3) How the hell does this work? I mean, the string s is 10 chars long but the first 2 methods uses only 8 bytes to store the string and most of them are 0. Even more interesting, look at the class method, it uses only 4 bytes to store about 18 bytes of real data! WTF.
I'm really ?

This is a very interesting subject to me and if someone could clear my mind i would apreciate it very much.

Thx you very very much in advance.

Heinz

January 20, 2007
> // Primitive
> 09 00 00 00 00 00 00 00 0B 00 00 00 A0 C7 41 00

09 00 00 00 00 00 00 00 // the ulong with value 9
0B 00 00 00             // arraysize 11
A0 C7 41 00             // pointervalue to the start of data

> // Structure
> 09 00 00 00 00 00 00 00 0B 00 00 00 A0 C7 41 00

same here

> // Class
> C0 3F 91 00

the first 4 bytes of your class. mtt.sizeof is the size of the reference not the size of the object itself.

s.ptr is the pointer to the array data.
&s is the address of the struct, that holds the array length and the
pointer to the data.
To write the string, you might want to try this:
	myFile.writeExact( s.ptr, s.length );

January 20, 2007
"Heinz" <billgates@microsoft.com> wrote in message news:eou69k$8tf$1@digitaldaemon.com...

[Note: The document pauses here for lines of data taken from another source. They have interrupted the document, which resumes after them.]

(** * Keyword Trend Explorer: the anomaly annotator and its glue code

    A shallow embedding of [app.py] and [app_openai.py].  Both files carry
    the same [fetch_trends_2023_us], [compute_anomalies] and [format_pct];
    they differ in the explanation backend only.

    Python's [float] and the float64 columns of pandas are IEEE-754
    binary64 numbers; they are embedded as [spec_float] with precision 53
    and maximal exponent 1024, so that division by zero, NaN and the
    rounding of every operation are the ones the program sees. *)

From Stdlib Require Import ZArith NArith List Bool Lia.
From Stdlib Require Import Strings.String Strings.Ascii.
From Stdlib Require Import Floats.SpecFloat.
From Stdlib Require Import Numbers.DecimalString Numbers.DecimalPos.
From Stdlib Require Import Numbers.DecimalN.
Import ListNotations.

Local Open Scope Z_scope.

(** ** binary64 arithmetic *)

Definition float : Type := spec_float.

Module F64.

Definition prec : Z := 53.
Definition emax : Z := 1024.

Definition nan : float := S754_nan.
Definition zero : float := S754_zero false.

(** [float(z)] for a Python int or an int64 cell: round to nearest even. *)
Definition of_int (z : Z) : float := binary_normalize prec emax z 0 false.

Definition one : float := of_int 1.

Definition mul : float -> float -> float := SFmul prec emax.
Definition div : float -> float -> float := SFdiv prec emax.
Definition sub : float -> float -> float := SFsub prec emax.
Definition abs : float -> float := SFabs.

(** Comparisons: every comparison with a NaN operand is false. *)
Definition ltb : float -> float -> bool := SFltb.
Definition leb : float -> float -> bool := SFleb.
Definition eqb : float -> float -> bool := SFeqb.
Definition gtb (x y : float) : bool := ltb y x.
Definition geb (x y : float) : bool := leb y x.

Definition isnan (x : float) : bool :=
  match x with S754_nan => true | _ => false end.

Definition is_finite (x : float) : bool :=
  match x with S754_zero _ | S754_finite _ _ _ => true | _ => false end.

(** The sign bit; a NaN carries none in this representation. *)
Definition signbit (x : float) : bool :=
  match x with
  | S754_zero s | S754_infinity s | S754_finite s _ _ => s
  | S754_nan => false
  end.

(** The literal [0.30]: the binary64 number nearest to 3/10. *)
Definition lit_0_30 : float := S754_finite false 5404319552844595 (-54).

End F64.

(** ** The data model *)

(** A calendar date, as [datetime.date] has it. *)
Record date := mkdate { year : Z; month : Z; day : Z }.

(** A cell of the [interest] column: pytrends delivers int64, a resampled
    series holds float64. *)
Inductive num :=
| NInt (z : Z)
| NFloat (f : float).

(** [x.astype(float)] on one cell. *)
Definition astype_float (v : num) : float :=
  match v with
  | NInt z => F64.of_int z
  | NFloat f => f
  end.

(** A row of the frame with columns [date, interest]. *)
Record ObservationPoint := mkobs { date_of : date; interest : num }.

Definition DataFrame := list ObservationPoint.

(** A row of the annotated frame: the base columns and the three the
    annotator adds.  [pct_change] is NaN where pandas has no value;
    [direction] is ['spiked'], ['dropped'] or [None]. *)
Record AnnotatedPoint := mkann {
  a_date : date;
  a_interest : num;
  pct_change : float;
  is_anomaly : bool;
  direction : option string
}.

Definition AnnotatedFrame := list AnnotatedPoint.

(** ** pandas' [Series.pct_change] *)

Module Pandas.

(** What [pct_change] does to missing values before dividing: pandas
    before 3.0 pads them forward by default, pandas 3.0 does not. *)
Inductive fill_method := Pad | NoFill.

(** [Series.ffill]: a NaN takes the last value seen that is not NaN. *)
Fixpoint ffill_from (last : option float) (l : list float) : list float :=
  match l with
  | [] => []
  | x :: r =>
      if F64.isnan x
      then match last with
           | Some v => v :: ffill_from last r
           | None => x :: ffill_from last r
           end
      else x :: ffill_from (Some x) r
  end.

Definition ffill (l : list float) : list float := ffill_from None l.

(** [Series.shift(1)]: every value moves one row down, the first row
    becomes NaN and the last value is dropped. *)
Definition shift1 (l : list float) : list float :=
  match l with
  | [] => []
  | _ :: _ => F64.nan :: removelast l
  end.

(** Element-wise binary operation on two aligned columns. *)
Fixpoint map2 {A B C : Type} (f : A -> B -> C) (l : list A) (r : list B) : list C :=
  match l, r with
  | a :: l', b :: r' => f a b :: map2 f l' r'
  | _, _ => []
  end.

(** [rs = data / data.shift(1) - 1]. *)
Definition pct_change (fm : fill_method) (s : list float) : list float :=
  let data := match fm with Pad => ffill s | NoFill => s end in
  let shifted := shift1 data in
  map2 (fun d p => F64.sub (F64.div d p) F64.one) data shifted.

Definition isna (x : float) : bool := F64.isnan x.
Definition notna (x : float) : bool := negb (F64.isnan x).

End Pandas.

(** ** The annotator: [compute_anomalies] *)

Local Open Scope string_scope.

(** The lambda of the [direction] column. *)
Definition direction_of (x : float) : option string :=
  if Pandas.notna x && F64.gtb x F64.zero then Some "spiked"
  else if Pandas.notna x && F64.ltb x F64.zero then Some "dropped"
  else None.

(** Gluing the three new columns to the rows of the frame. *)
Fixpoint assign (df : DataFrame) (pct : list float) (anom : list bool)
  (dir : list (option string)) : AnnotatedFrame :=
  match df, pct, anom, dir with
  | r :: df', p :: pct', a :: anom', d :: dir' =>
      mkann (date_of r) (interest r) p a d :: assign df' pct' anom' dir'
  | _, _, _, _ => []
  end.

Definition compute_anomalies (fm : Pandas.fill_method) (df : DataFrame)
  (change_threshold : float) : AnnotatedFrame :=
  match df with
  | [] => assign df [] [] []
  | _ :: _ =>
      let interest := map (fun r => astype_float (interest r)) df in
      let pct := Pandas.pct_change fm interest in
      let anomaly := map (fun p => F64.geb (F64.abs p) change_threshold) pct in
      let dir := map direction_of pct in
      assign df pct anomaly dir
  end.

(** The default of [change_threshold]. *)
Definition default_threshold : float := F64.lit_0_30.

(** Dropping the added columns again. *)
Definition project (af : AnnotatedFrame) : DataFrame :=
  map (fun a => mkobs (a_date a) (a_interest a)) af.

(** A frame of integer readings taken on the Sundays from 2023-01-01 on. *)
Definition reading (m d : Z) (v : Z) : ObservationPoint :=
  mkobs (mkdate 2023 m d) (NInt v).

Definition example_frame : DataFrame :=
  [reading 1 1 100; reading 1 8 135; reading 1 15 90;
   reading 1 22 90; reading 1 29 0; reading 2 5 50].

(** Readings whose week-over-week changes sit on both sides of 30%:
    +30%, -30%, then about +9.9%, +29%, -22.5% and -29%. *)
Definition boundary_frame : DataFrame :=
  [reading 1 1 100; reading 1 8 130; reading 1 15 91; reading 1 22 100;
   reading 1 29 129; reading 2 5 100; reading 2 12 71].

(** The change 100 -> 135 as binary64 computes it, [135/100 - 1]. *)
Definition change_0_35 : float := S754_finite false 6305039478318696 (-54).

(** Rows of [example_frame] once annotated. *)
Definition row_spiked (t : float) : AnnotatedPoint :=
  mkann (mkdate 2023 1 8) (NInt 135) change_0_35 (F64.geb change_0_35 t)
    (Some "spiked").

> The first way is to write primitives manually one by one:
>
> // primitive way
> ulong i = 9;
> char[] s = "hello world";
> myFile.writeExact(&i, i.sizeof);
> myFile.writeExact(&s, s.sizeof);
>
> Reading data:
> // Is done by reading each primitive.
> ulong i2; char[] s2;
> myFile.readExact(&i2, i2.sizeof);
> myFile.readExact(&s2, s2.sizeof);

You're writing the string wrong.  All you're doing is writing the length and pointer of the array data, without actually writing the data.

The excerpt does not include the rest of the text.